## Assignment
Beneath this line are the data; copy exactly the part of them that opens with the line containing "destruct (fs_remove_ok (kfs" and closes with the line containing "intros V F Em", and only that part.

## Extracted records
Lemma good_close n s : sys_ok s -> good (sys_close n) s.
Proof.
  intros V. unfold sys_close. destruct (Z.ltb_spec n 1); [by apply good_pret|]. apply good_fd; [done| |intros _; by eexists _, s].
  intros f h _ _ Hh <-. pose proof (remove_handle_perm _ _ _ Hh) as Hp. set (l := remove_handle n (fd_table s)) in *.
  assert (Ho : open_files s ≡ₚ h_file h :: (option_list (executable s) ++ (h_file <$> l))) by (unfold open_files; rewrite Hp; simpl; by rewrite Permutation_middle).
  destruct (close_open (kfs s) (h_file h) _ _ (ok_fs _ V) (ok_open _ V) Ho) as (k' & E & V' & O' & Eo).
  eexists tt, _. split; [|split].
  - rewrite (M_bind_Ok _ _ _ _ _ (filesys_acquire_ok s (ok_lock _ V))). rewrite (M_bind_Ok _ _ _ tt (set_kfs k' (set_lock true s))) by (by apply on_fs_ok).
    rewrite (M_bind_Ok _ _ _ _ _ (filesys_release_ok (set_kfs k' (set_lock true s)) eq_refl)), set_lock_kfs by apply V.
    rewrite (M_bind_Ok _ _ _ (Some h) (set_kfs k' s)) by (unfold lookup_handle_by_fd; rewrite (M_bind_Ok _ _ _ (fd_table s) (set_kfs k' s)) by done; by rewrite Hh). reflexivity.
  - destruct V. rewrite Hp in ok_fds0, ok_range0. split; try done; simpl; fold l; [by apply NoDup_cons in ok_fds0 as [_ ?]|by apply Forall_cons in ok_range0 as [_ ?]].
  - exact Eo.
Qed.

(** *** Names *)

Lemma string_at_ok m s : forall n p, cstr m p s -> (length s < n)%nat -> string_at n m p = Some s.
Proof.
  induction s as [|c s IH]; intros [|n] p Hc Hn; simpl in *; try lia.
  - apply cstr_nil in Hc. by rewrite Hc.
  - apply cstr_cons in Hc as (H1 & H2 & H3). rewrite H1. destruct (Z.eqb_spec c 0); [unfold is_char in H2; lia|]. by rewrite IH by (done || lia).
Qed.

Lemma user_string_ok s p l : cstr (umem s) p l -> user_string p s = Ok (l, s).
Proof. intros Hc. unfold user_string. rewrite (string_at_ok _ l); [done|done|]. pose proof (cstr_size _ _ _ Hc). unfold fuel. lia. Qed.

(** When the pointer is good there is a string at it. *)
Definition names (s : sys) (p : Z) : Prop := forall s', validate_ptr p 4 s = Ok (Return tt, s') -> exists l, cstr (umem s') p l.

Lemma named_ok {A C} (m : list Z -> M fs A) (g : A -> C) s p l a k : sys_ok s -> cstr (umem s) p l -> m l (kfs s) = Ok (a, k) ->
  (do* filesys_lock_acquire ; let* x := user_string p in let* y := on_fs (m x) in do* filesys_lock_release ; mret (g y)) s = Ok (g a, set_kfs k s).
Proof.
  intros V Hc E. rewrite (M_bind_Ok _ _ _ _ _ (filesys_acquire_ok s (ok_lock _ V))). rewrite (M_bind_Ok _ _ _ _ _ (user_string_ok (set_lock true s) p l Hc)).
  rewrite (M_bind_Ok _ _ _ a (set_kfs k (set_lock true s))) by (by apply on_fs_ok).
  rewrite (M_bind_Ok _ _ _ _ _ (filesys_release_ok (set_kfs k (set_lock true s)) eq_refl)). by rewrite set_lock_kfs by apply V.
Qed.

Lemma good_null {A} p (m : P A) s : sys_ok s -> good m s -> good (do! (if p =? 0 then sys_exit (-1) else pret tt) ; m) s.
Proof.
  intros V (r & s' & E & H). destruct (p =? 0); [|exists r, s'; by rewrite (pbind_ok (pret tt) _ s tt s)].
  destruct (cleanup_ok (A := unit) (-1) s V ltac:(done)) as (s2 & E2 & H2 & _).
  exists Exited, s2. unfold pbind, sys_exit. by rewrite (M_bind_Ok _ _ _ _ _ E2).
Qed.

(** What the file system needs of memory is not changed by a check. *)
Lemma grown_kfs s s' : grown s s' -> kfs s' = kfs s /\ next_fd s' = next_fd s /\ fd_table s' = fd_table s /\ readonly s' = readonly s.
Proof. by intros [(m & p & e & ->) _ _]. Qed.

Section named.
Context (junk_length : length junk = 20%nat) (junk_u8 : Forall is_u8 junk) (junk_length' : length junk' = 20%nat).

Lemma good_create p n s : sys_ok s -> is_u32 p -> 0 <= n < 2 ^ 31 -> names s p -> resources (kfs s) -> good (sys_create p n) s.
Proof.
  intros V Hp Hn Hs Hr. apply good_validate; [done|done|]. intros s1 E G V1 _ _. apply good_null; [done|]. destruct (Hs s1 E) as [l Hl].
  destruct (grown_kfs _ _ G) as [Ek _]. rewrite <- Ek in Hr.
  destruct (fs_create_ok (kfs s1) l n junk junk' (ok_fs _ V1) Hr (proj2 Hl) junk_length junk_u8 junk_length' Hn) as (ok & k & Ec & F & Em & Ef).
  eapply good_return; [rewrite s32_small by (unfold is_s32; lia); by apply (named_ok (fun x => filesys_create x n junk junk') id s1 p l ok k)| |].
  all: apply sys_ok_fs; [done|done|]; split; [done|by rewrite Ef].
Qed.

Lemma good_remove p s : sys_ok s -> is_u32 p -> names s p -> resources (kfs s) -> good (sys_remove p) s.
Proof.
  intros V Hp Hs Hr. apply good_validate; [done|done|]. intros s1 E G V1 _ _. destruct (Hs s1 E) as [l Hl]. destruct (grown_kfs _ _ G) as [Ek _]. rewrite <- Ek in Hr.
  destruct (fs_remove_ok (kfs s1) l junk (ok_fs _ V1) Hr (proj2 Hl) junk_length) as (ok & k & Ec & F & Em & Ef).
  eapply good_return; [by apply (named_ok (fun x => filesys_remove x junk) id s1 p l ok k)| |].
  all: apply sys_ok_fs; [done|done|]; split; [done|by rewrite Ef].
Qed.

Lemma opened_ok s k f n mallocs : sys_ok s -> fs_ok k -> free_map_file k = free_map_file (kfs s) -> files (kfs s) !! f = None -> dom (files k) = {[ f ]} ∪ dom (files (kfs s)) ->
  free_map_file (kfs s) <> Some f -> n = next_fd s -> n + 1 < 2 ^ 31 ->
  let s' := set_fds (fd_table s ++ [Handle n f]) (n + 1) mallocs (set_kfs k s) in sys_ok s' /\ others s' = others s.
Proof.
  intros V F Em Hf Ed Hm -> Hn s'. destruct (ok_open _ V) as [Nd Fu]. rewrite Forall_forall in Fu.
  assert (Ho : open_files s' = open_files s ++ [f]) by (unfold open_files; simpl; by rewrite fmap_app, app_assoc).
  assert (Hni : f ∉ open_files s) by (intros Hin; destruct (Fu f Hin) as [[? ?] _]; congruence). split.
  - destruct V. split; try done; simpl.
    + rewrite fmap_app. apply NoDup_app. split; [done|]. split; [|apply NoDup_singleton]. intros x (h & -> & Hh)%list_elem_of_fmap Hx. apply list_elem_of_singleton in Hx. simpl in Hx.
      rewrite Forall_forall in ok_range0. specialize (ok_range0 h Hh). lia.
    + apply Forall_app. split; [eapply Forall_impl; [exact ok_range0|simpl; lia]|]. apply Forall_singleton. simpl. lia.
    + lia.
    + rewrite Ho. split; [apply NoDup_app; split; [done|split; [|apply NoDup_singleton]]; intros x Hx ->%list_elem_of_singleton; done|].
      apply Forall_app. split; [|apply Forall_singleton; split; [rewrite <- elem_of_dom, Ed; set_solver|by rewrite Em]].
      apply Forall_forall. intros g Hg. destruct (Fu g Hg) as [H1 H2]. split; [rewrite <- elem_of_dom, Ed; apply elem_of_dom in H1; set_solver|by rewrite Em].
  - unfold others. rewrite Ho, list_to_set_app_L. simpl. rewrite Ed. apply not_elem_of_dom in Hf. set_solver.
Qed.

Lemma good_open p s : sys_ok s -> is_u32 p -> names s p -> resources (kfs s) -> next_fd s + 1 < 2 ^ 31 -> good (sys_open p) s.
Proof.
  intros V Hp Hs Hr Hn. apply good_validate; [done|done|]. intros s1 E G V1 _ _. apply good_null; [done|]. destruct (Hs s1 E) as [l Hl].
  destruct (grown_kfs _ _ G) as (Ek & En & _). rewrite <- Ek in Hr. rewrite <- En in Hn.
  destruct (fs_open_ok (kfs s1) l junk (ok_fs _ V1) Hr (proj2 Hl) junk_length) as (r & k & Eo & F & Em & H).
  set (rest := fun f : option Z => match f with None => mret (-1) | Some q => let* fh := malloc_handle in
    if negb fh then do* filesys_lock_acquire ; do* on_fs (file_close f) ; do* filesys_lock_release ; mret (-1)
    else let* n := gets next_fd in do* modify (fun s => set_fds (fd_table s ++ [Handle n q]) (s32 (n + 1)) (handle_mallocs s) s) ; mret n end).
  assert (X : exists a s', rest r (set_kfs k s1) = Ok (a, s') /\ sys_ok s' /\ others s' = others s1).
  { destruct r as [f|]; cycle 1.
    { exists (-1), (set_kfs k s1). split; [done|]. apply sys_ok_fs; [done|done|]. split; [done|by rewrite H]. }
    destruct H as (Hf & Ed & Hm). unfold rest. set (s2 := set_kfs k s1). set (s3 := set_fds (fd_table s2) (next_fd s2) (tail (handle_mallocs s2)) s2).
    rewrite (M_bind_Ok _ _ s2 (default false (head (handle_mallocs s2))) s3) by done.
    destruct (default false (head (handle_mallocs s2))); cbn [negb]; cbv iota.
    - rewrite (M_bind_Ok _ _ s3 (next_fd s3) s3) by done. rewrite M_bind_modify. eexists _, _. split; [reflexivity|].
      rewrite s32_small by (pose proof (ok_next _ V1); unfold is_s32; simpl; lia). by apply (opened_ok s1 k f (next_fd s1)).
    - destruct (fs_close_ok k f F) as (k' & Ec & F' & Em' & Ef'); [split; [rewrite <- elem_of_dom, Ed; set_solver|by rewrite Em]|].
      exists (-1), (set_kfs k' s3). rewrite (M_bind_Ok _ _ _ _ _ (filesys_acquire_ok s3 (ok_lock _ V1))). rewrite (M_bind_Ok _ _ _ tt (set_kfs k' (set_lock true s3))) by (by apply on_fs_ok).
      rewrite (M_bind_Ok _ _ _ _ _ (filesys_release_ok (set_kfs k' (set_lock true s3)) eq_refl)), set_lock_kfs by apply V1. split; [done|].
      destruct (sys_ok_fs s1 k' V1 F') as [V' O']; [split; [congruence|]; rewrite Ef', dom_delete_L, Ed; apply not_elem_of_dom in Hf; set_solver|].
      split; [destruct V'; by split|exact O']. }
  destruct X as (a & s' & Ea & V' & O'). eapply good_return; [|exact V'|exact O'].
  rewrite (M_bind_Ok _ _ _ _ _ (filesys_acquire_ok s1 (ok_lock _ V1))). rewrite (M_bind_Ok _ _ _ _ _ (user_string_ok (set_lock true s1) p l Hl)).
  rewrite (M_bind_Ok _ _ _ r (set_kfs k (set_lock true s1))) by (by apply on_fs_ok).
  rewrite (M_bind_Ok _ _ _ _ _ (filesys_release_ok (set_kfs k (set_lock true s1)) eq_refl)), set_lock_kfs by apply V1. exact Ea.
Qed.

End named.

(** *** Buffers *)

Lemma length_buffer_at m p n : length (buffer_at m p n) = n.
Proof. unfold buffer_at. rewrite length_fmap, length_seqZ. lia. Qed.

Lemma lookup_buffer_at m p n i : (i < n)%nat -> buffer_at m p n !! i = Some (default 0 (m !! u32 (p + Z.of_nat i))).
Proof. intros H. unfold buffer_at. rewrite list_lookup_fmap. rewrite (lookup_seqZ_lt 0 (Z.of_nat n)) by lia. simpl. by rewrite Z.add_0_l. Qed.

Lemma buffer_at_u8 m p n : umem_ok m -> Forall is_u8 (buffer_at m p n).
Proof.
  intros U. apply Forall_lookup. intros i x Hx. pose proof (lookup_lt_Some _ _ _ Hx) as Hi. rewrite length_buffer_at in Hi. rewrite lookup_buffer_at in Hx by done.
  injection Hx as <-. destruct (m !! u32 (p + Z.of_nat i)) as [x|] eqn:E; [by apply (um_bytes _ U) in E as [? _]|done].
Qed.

## Answer below
  destruct (fs_remove_ok (kfs s1) l junk (ok_fs _ V1) Hr (proj2 Hl) junk_length) as (ok & k & Ec & F & Em & Ef).
  eapply good_return; [by apply (named_ok (fun x => filesys_remove x junk) id s1 p l ok k)| |].
  all: apply sys_ok_fs; [done|done|]; split; [done|by rewrite Ef].
Qed.

Lemma opened_ok s k f n mallocs : sys_ok s -> fs_ok k -> free_map_file k = free_map_file (kfs s) -> files (kfs s) !! f = None -> dom (files k) = {[ f ]} ∪ dom (files (kfs s)) ->
  free_map_file (kfs s) <> Some f -> n = next_fd s -> n + 1 < 2 ^ 31 ->
  let s' := set_fds (fd_table s ++ [Handle n f]) (n + 1) mallocs (set_kfs k s) in sys_ok s' /\ others s' = others s.
Proof.
  intros V F Em Hf Ed Hm -> Hn s'. destruct (ok_open _ V) as [Nd Fu]. rewrite Forall_forall in Fu.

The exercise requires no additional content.